IMMUNEONCO-B (01541): Drug Evaluation Center Approves Phase III Clinical Study Protocol for IMM0306 in Treating Relapsed/Refractory Follicular Lymphoma

Stock News11-27

IMMUNEONCO-B (01541) announced that the company has received approval from the Center for Drug Evaluation (CDE) of the National Medical Products Administration (NMPA) for the Phase III clinical study protocol of IMM0306 combined with lenalidomide in treating relapsed/refractory follicular lymphoma. This marks an acceleration in the development of innovative therapies for this condition.

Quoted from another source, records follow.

(* ===== verification/BranchTargets.v ===== *)
(** Where branches go: the branch target buffer
    ([src/m5/src/cpu/pred/btb.hh], [btb.cc]) and the return address stack
    ([ras.hh], [ras.cc]).  As in the direction predictors, [None] stands for
    [fatal], a failed [assert] and an access outside a table. *)

From S2P Require Import Prelude IntMath BranchPred.

(** ** The branch target buffer *)

Module BTB.

Record BTBEntry := mkBTBEntry { tag : Z; target : Z; tid : Z; valid_ : bool }.

Record t := mk {
  btb : list BTBEntry;
  numEntries : Z;
  idxMask : Z;
  tagBits : Z;
  tagMask : Z;
  instShiftAmt : Z;
  tagShiftAmt : Z
}.

(** The constructor of an entry leaves the thread as it finds it. *)
Definition BTBEntry_new (found : Z) : BTBEntry := mkBTBEntry 0 0 found false.

Definition invalidate (e : BTBEntry) : BTBEntry := mkBTBEntry (tag e) (target e) (tid e) false.

Definition DefaultBTB_new (found entries bits shift : Z) : option t :=
  _ ← check (isPowerOf2 32 entries);
  let v := replicate (Z.to_nat entries) (BTBEntry_new found) in
  m ← shl1 bits;
  l ← floorLog2 entries;
  Some (mk (invalidate <$> v) entries (u32 (entries - 1)) bits (m - 1) shift (u32 (shift + l))).

Definition with_btb (b : t) (v : list BTBEntry) : t :=
  mk v (numEntries b) (idxMask b) (tagBits b) (tagMask b) (instShiftAmt b) (tagShiftAmt b).

Definition reset (b : t) : t := with_btb b (invalidate <$> btb b).

Definition getIndex (b : t) (inst_PC : Z) : option Z := addr_bits inst_PC (instShiftAmt b) (idxMask b).

Definition getTag (b : t) (inst_PC : Z) : option Z := addr_bits inst_PC (tagShiftAmt b) (tagMask b).

(** The entry that both [valid] and [lookup] test, and the test. *)
Definition probe (b : t) (inst_PC thread : Z) : option (BTBEntry * bool) :=
  btb_idx ← getIndex b inst_PC;
  inst_tag ← getTag b inst_PC;
  _ ← check (btb_idx <? numEntries b);
  e ← vec_get (btb b) btb_idx;
  Some (e, valid_ e && (inst_tag =? tag e) && (tid e =? thread)).

Definition valid (b : t) (inst_PC thread : Z) : option bool :=
  '(_, hit) ← probe b inst_PC thread; Some hit.

Definition lookup (b : t) (inst_PC thread : Z) : option Z :=
  '(e, hit) ← probe b inst_PC thread; Some (if hit : bool then target e else 0).

Definition update (b : t) (inst_PC tgt thread : Z) : option t :=
  btb_idx ← getIndex b inst_PC;
  _ ← check (btb_idx <? numEntries b);
  inst_tag ← getTag b inst_PC;
  v ← vec_upd (λ _, mkBTBEntry inst_tag tgt thread true) btb_idx (btb b);
  Some (with_btb b v).

Record wf_at (k : Z) (b : t) : Prop := {
  wf_k : 0 <= k < 32;
  wf_size : numEntries b = 2 ^ k ∧ length (btb b) = Z.to_nat (2 ^ k);
  wf_mask : idxMask b = 2 ^ k - 1;
  wf_shift : instShiftAmt b < 64 ∧ tagShiftAmt b < 64
}.

Definition wf (b : t) : Prop := ∃ k, wf_at k b.

Lemma DefaultBTB_new_wf found entries bits shift b :
  is_u32 entries → is_u32 bits → 0 <= shift → shift + Z.log2 entries < 64 →
  DefaultBTB_new found entries bits shift = Some b →
  wf b ∧ ∀ i e, btb b !! i = Some e → valid_ e = false.
Proof.
  intros He Hb Hs Hlt. unfold DefaultBTB_new, check.
  destruct (isPowerOf2 32 entries) eqn:E; [|done]. cbn [mbind option_bind].
  apply power_of_two_32 in E as (k & Hk & ->); [|done].
  obind [m|]. unfold is_u32 in *. rewrite floorLog2_spec by lia. cbn [mbind option_bind].
  rewrite Z.log2_pow2 in * by lia. intros [= <-]. split.
  - exists k. split; cbn; [done| |apply u32_small; ilia|split; [lia|]].
    + by rewrite length_fmap, length_replicate.
    + rewrite u32_small; ilia.
  - cbn. intros i e. rewrite list_lookup_fmap, fmap_Some. by intros (e0 & _ & ->).
Qed.
(* ===== verification/BPredUnit.v ===== *)
(** The branch prediction unit of the out-of-order processor,
    [src/m5/src/cpu/o3/bpred_unit.hh] and [bpred_unit_impl.hh]: predictions with
    their history, commits, squashes and corrections of mispredicted branches.
    The size of an instruction and whether the instruction set has a delay slot
    are parameters; threads are numbered from 0.  [None] stands for [fatal],
    [panic], a failed [assert] and an access outside a table or an array. *)

From S2P Require Import Prelude IntMath BranchPred BranchTargets.

(** ** The selected direction predictor *)

Inductive predictor :=
  | Local (p : LocalBP.t)
  | Tournament (p : TournamentBP.t).

Definition BPUncond (p : predictor) : option BPHistory * predictor :=
  match p with
  | Local _ => (None, p)
  | Tournament q => let '(h, q') := TournamentBP.uncondBr q in (h, Tournament q')
  end.

Definition BPSquash (p : predictor) (bp_history : option BPHistory) : option predictor :=
  match p with
  | Local q => q' ← LocalBP.squash q bp_history; Some (Local q')
  | Tournament q => q' ← TournamentBP.squash q bp_history; Some (Tournament q')
  end.

Definition BPLookup (p : predictor) (inst_PC : Z) : option (bool * option BPHistory * predictor) :=
  match p with
  | Local q => b ← LocalBP.lookup q inst_PC; Some (b, None, p)
  | Tournament q => '(b, h, q') ← TournamentBP.lookup q inst_PC; Some (b, h, Tournament q')
  end.

Definition BPUpdate (p : predictor) (inst_PC : Z) (taken : bool) (bp_history : option BPHistory) : option predictor :=
  match p with
  | Local q => q' ← LocalBP.update q inst_PC taken bp_history; Some (Local q')
  | Tournament q => q' ← TournamentBP.update q inst_PC taken bp_history; Some (Tournament q')
  end.

(** ** Instructions, records and the state *)

(** What the unit asks of an instruction. *)
Record DynInst := mkDynInst {
  isUncondCtrl : bool;
  isReturn : bool;
  isCall : bool;
  inst_seqNum : Z
}.

Record PredictorHistory := mkPredictorHistory {
  seqNum : Z;
  PC : Z;
  RASTarget : Z;
  RASIndex : Z;
  ph_tid : Z;
  predTaken : bool;
  usedRAS : bool;
  wasCall : bool;
  bpHistory : option BPHistory
}.

Definition PredictorHistory_new (seq_num inst_PC : Z) (pred_taken : bool) (bp_history : option BPHistory)
    (tid : Z) : PredictorHistory :=
  mkPredictorHistory seq_num inst_PC 0 0 tid pred_taken false false bp_history.

Definition record_return (h : PredictorHistory) (idx target : Z) : PredictorHistory :=
  mkPredictorHistory (seqNum h) (PC h) target idx (ph_tid h) (predTaken h) true (wasCall h) (bpHistory h).

Definition record_call (h : PredictorHistory) : PredictorHistory :=
  mkPredictorHistory (seqNum h) (PC h) (RASTarget h) (RASIndex h) (ph_tid h) (predTaken h) (usedRAS h) true (bpHistory h).

Record Stats := mkStats {
  lookups : Z; condPredicted : Z; condIncorrect : Z; BTBLookups : Z; BTBHits : Z; st_usedRAS : Z; RASIncorrect : Z
}.

Inductive stat := SLookups | SCondPredicted | SCondIncorrect | SBTBLookups | SBTBHits | SUsedRAS | SRASIncorrect.

(** [++] on a statistic *)
Definition bump (c : stat) (s : Stats) : Stats :=
  let '(mkStats a b d e f g h) := s in
  match c with
  | SLookups => mkStats (a + 1) b d e f g h
  | SCondPredicted => mkStats a (b + 1) d e f g h
  | SCondIncorrect => mkStats a b (d + 1) e f g h
  | SBTBLookups => mkStats a b d (e + 1) f g h
  | SBTBHits => mkStats a b d e (f + 1) g h
  | SUsedRAS => mkStats a b d e f (g + 1) h
  | SRASIncorrect => mkStats a b d e f g (h + 1)
  end.

Record t := mk {
  bp : predictor;
  BTB_ : BTB.t;
  RAS_ : list RAS.t;
  predHist : list (list PredictorHistory);
  stats : Stats
}.

(** The parameters of the processor that the unit reads. *)
Record Params := mkParams {
  predType : string;
  p_localPredictorSize : Z; p_localCtrBits : Z; p_localHistoryTableSize : Z; p_localHistoryBits : Z;
  p_globalPredictorSize : Z; p_globalHistoryBits : Z; p_globalCtrBits : Z;
  p_choicePredictorSize : Z; p_choiceCtrBits : Z;
  p_BTBEntries : Z; p_BTBTagSize : Z; p_RASSize : Z; p_instShiftAmt : Z
}.

(** The defaults of [src/m5/src/cpu/o3/O3CPU.py]. *)
Definition O3CPU_params : Params :=
  mkParams "tournament" 2048 2 2048 11 8192 13 2 8192 2 4096 16 16 2.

IMM0306, independently developed by the group, is a bispecific molecule targeting both CD47 and CD20, making it the first globally to enter clinical-stage development as a dual-targeting bispecific molecule for these markers. IMM0306 works by inhibiting the CD47-SIRPα interaction to block the "don't eat me" signal, while enhancing Fc-FcγRIIa and Fc-FcγRIIIa interactions to activate macrophages and NK cells. It preferentially binds to CD20 over CD47, effectively eliminating malignant B cells while minimizing toxicity, thereby improving therapeutic outcomes.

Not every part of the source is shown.